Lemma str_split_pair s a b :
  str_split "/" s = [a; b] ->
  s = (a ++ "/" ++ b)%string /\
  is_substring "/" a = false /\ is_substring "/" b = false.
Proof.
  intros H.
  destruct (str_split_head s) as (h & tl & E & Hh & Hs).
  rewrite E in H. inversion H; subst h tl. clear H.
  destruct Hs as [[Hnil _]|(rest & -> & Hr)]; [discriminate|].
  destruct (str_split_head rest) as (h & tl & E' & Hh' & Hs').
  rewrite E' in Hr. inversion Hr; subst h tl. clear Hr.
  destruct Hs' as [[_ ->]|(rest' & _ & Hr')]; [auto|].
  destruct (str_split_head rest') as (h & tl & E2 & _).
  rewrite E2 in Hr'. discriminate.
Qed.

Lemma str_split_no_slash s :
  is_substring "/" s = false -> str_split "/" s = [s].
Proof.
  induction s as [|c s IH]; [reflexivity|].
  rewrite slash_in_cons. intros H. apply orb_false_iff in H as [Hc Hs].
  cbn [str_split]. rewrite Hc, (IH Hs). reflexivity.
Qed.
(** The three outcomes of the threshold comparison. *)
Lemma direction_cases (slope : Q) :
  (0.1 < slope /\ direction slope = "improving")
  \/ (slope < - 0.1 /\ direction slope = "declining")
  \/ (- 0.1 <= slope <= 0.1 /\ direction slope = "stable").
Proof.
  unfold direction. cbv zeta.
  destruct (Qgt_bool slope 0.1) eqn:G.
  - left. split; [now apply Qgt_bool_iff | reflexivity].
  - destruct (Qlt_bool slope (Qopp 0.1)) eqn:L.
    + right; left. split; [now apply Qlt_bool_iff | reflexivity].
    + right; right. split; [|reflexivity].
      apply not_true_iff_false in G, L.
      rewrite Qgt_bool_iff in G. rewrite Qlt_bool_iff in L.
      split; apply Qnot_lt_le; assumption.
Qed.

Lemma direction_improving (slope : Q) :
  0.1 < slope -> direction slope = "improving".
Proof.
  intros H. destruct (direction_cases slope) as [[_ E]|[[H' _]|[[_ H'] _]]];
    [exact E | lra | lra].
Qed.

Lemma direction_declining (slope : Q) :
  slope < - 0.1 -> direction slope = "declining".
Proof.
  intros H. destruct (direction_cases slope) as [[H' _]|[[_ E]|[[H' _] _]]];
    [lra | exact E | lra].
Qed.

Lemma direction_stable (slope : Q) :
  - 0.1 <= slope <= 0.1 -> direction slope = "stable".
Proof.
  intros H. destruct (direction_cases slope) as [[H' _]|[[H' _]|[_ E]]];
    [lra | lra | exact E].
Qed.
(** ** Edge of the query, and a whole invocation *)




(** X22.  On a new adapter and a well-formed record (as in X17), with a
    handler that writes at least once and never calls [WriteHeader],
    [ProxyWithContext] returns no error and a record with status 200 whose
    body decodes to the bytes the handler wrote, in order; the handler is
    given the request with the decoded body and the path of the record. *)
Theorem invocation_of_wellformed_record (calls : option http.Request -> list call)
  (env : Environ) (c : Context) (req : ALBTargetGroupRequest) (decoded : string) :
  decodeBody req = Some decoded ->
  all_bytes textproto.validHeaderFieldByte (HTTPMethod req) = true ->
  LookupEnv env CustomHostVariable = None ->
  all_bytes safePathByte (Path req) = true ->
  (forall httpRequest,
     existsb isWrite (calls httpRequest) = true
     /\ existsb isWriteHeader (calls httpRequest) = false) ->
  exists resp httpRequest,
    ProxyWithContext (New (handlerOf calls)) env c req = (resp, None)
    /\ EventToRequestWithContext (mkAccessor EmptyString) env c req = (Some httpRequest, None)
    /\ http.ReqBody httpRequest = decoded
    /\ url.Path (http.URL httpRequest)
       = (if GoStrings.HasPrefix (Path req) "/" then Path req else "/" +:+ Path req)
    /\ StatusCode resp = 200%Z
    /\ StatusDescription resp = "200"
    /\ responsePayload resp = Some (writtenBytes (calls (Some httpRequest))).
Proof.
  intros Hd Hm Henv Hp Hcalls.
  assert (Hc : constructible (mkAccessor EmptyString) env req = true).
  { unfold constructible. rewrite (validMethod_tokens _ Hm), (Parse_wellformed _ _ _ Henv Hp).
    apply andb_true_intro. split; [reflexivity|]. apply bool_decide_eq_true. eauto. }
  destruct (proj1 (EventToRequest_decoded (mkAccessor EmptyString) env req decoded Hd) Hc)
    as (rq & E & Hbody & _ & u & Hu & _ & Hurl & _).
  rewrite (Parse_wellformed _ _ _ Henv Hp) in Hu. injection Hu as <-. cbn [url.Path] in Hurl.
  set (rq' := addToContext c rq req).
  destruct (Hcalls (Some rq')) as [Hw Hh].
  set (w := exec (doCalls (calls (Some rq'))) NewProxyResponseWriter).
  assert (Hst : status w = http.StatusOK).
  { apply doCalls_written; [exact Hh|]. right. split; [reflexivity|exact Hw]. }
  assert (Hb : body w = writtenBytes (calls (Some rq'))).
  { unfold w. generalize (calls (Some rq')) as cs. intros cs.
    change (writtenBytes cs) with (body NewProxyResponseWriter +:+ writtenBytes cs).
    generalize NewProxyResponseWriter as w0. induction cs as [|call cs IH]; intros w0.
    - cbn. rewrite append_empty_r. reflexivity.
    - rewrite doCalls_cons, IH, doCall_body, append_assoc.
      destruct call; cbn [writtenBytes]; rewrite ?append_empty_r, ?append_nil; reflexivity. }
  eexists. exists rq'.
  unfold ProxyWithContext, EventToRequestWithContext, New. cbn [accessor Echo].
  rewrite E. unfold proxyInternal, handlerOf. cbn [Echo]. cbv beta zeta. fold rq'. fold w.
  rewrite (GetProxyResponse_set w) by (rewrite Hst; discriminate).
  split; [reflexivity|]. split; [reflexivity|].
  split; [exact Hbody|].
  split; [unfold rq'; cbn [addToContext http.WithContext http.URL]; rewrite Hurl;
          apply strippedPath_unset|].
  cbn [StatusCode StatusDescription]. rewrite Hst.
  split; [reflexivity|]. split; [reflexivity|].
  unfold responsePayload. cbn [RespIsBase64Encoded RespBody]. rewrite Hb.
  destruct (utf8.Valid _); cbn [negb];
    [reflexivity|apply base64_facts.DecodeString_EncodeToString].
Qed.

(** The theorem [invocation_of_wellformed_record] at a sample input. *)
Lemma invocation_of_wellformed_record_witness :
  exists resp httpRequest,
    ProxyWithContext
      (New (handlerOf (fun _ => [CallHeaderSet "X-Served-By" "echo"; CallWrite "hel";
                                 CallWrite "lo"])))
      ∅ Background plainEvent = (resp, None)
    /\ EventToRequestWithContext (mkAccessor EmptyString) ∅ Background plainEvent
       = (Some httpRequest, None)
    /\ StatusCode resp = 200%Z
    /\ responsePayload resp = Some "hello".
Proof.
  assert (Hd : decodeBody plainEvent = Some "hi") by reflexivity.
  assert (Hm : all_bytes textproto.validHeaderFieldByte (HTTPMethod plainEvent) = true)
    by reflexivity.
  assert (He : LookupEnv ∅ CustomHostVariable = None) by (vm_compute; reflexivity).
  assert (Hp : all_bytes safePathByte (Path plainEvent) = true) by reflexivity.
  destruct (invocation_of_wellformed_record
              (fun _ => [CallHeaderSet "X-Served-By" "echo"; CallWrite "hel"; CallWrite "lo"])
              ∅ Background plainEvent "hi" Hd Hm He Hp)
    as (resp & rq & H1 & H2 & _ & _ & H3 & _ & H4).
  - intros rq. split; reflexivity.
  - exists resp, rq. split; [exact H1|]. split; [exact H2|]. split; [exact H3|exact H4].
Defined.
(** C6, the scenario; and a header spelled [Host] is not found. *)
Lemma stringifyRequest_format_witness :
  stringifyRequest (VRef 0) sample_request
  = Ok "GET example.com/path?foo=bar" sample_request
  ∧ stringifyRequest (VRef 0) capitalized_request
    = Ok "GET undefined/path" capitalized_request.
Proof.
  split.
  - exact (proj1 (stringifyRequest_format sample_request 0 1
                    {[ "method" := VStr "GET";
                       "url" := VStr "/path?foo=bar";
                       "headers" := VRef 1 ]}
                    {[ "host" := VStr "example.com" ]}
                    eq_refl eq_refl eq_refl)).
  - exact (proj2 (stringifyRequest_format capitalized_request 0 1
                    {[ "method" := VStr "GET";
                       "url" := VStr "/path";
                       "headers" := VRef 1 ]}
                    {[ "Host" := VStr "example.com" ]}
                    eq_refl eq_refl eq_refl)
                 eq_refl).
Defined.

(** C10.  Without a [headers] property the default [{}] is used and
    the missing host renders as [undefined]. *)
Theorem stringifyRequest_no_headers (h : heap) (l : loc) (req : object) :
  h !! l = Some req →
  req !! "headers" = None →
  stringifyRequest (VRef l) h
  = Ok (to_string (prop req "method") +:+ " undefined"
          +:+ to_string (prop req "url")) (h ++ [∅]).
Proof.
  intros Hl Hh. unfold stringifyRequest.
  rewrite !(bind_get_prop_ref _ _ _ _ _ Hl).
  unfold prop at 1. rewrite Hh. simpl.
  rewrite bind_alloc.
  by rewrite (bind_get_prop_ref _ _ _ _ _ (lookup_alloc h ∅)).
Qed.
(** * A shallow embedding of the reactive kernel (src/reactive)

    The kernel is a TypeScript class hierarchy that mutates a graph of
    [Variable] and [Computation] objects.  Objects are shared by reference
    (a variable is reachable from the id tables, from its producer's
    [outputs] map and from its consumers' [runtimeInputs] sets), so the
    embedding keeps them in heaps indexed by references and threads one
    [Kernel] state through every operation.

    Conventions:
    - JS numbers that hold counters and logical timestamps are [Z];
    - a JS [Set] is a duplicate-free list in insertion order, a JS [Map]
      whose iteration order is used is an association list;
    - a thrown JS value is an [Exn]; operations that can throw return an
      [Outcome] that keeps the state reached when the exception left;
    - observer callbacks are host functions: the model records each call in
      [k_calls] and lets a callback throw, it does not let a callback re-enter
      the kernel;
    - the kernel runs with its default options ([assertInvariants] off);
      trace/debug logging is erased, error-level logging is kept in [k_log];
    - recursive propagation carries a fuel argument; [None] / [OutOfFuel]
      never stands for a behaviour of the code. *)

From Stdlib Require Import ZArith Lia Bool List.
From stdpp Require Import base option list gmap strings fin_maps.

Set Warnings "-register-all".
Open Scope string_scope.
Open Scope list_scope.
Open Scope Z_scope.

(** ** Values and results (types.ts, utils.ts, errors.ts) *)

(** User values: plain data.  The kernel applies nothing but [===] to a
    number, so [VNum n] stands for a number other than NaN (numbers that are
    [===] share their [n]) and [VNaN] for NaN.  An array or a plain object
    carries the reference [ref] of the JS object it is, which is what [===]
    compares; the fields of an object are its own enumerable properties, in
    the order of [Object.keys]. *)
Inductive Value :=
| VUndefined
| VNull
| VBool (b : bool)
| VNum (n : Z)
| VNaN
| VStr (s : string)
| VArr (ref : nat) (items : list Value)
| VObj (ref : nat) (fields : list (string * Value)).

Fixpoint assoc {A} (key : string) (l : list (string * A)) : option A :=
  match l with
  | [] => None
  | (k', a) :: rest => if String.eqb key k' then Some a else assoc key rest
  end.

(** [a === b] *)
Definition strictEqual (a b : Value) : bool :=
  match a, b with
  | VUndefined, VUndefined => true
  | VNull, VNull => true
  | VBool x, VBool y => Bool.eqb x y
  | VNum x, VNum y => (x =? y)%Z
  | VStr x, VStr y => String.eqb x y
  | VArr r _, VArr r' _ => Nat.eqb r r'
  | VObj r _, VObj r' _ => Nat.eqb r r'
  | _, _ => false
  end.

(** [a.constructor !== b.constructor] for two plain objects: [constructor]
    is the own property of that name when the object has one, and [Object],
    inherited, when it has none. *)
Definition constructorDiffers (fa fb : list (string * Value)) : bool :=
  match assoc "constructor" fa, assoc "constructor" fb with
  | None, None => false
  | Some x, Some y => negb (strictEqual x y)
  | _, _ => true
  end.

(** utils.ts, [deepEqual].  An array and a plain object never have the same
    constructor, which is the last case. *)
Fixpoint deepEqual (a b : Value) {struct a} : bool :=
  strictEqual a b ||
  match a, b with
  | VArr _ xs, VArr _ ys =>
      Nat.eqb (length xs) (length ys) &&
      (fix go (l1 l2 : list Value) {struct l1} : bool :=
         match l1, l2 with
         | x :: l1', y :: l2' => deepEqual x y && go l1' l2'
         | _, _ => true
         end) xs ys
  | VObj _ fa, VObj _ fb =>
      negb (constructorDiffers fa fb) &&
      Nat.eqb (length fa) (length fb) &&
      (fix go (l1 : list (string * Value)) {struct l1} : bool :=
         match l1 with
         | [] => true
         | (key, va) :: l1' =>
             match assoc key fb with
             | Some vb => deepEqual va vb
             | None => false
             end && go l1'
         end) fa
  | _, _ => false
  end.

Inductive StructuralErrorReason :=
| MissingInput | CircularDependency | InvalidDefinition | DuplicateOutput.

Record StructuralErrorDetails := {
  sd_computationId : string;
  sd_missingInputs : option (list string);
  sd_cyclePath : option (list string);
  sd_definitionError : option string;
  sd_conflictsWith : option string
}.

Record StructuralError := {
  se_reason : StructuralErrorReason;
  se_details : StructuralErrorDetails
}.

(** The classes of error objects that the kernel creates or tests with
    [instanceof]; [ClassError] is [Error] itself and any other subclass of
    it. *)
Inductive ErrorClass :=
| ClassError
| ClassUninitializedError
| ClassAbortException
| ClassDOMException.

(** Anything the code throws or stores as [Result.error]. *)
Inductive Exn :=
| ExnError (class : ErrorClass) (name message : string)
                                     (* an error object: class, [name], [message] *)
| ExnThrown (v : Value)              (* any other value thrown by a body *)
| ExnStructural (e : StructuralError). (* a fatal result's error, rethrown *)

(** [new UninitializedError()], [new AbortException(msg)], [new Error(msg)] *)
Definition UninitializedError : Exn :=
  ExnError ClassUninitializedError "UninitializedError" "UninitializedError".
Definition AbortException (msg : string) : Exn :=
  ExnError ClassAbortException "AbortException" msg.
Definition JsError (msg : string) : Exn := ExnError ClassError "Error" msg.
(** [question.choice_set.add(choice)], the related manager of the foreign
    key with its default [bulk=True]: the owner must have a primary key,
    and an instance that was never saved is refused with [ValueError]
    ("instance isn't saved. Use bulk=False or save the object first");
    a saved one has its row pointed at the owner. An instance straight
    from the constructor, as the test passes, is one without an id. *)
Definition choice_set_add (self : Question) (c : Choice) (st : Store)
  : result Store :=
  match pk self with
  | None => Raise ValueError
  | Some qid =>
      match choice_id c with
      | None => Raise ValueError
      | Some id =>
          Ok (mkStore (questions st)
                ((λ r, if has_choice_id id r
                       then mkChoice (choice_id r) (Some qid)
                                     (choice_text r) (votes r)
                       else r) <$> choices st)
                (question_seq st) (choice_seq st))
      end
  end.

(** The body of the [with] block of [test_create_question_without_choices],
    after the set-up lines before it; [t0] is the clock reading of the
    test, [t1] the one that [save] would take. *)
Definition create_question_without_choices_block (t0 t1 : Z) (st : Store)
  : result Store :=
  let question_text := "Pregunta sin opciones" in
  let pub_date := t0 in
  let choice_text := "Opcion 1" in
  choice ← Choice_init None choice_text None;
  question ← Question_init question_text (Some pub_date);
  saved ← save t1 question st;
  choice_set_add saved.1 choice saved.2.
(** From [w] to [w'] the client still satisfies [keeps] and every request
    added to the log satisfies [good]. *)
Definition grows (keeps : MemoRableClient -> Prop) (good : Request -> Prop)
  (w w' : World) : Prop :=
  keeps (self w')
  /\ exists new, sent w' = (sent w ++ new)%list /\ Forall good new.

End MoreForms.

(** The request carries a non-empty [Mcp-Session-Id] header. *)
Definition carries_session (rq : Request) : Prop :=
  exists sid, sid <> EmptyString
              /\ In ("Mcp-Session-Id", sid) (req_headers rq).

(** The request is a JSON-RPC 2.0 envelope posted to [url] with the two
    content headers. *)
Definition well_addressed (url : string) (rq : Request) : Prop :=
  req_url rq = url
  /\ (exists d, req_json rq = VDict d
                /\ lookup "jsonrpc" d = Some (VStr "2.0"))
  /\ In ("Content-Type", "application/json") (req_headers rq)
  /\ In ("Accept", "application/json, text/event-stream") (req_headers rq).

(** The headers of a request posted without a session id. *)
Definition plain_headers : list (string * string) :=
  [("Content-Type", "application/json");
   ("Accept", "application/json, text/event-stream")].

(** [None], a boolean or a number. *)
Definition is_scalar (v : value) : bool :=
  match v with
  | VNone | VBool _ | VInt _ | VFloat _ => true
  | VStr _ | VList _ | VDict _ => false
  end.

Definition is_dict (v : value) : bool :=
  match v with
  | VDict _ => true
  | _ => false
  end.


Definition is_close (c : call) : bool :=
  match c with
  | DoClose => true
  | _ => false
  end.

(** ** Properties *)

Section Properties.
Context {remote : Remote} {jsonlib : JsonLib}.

_Directions for this task_. Look above for the line with "strictEqual a b ||" and the line with "by a body *)". Retype those two lines and every line between them exactly, adding nothing.

_Task answer_.
  strictEqual a b ||
  match a, b with
  | VArr _ xs, VArr _ ys =>
      Nat.eqb (length xs) (length ys) &&
      (fix go (l1 l2 : list Value) {struct l1} : bool :=
         match l1, l2 with
         | x :: l1', y :: l2' => deepEqual x y && go l1' l2'
         | _, _ => true
         end) xs ys
  | VObj _ fa, VObj _ fb =>
      negb (constructorDiffers fa fb) &&
      Nat.eqb (length fa) (length fb) &&
      (fix go (l1 : list (string * Value)) {struct l1} : bool :=
         match l1 with
         | [] => true
         | (key, va) :: l1' =>
             match assoc key fb with
             | Some vb => deepEqual va vb
             | None => false
             end && go l1'
         end) fa
  | _, _ => false
  end.

Inductive StructuralErrorReason :=
| MissingInput | CircularDependency | InvalidDefinition | DuplicateOutput.

Record StructuralErrorDetails := {
  sd_computationId : string;
  sd_missingInputs : option (list string);
  sd_cyclePath : option (list string);
  sd_definitionError : option string;
  sd_conflictsWith : option string
}.

Record StructuralError := {
  se_reason : StructuralErrorReason;
  se_details : StructuralErrorDetails
}.

(** The classes of error objects that the kernel creates or tests with
    [instanceof]; [ClassError] is [Error] itself and any other subclass of
    it. *)
Inductive ErrorClass :=
| ClassError
| ClassUninitializedError
| ClassAbortException
| ClassDOMException.

(** Anything the code throws or stores as [Result.error]. *)
Inductive Exn :=
| ExnError (class : ErrorClass) (name message : string)
                                     (* an error object: class, [name], [message] *)
| ExnThrown (v : Value)              (* any other value thrown by a body *)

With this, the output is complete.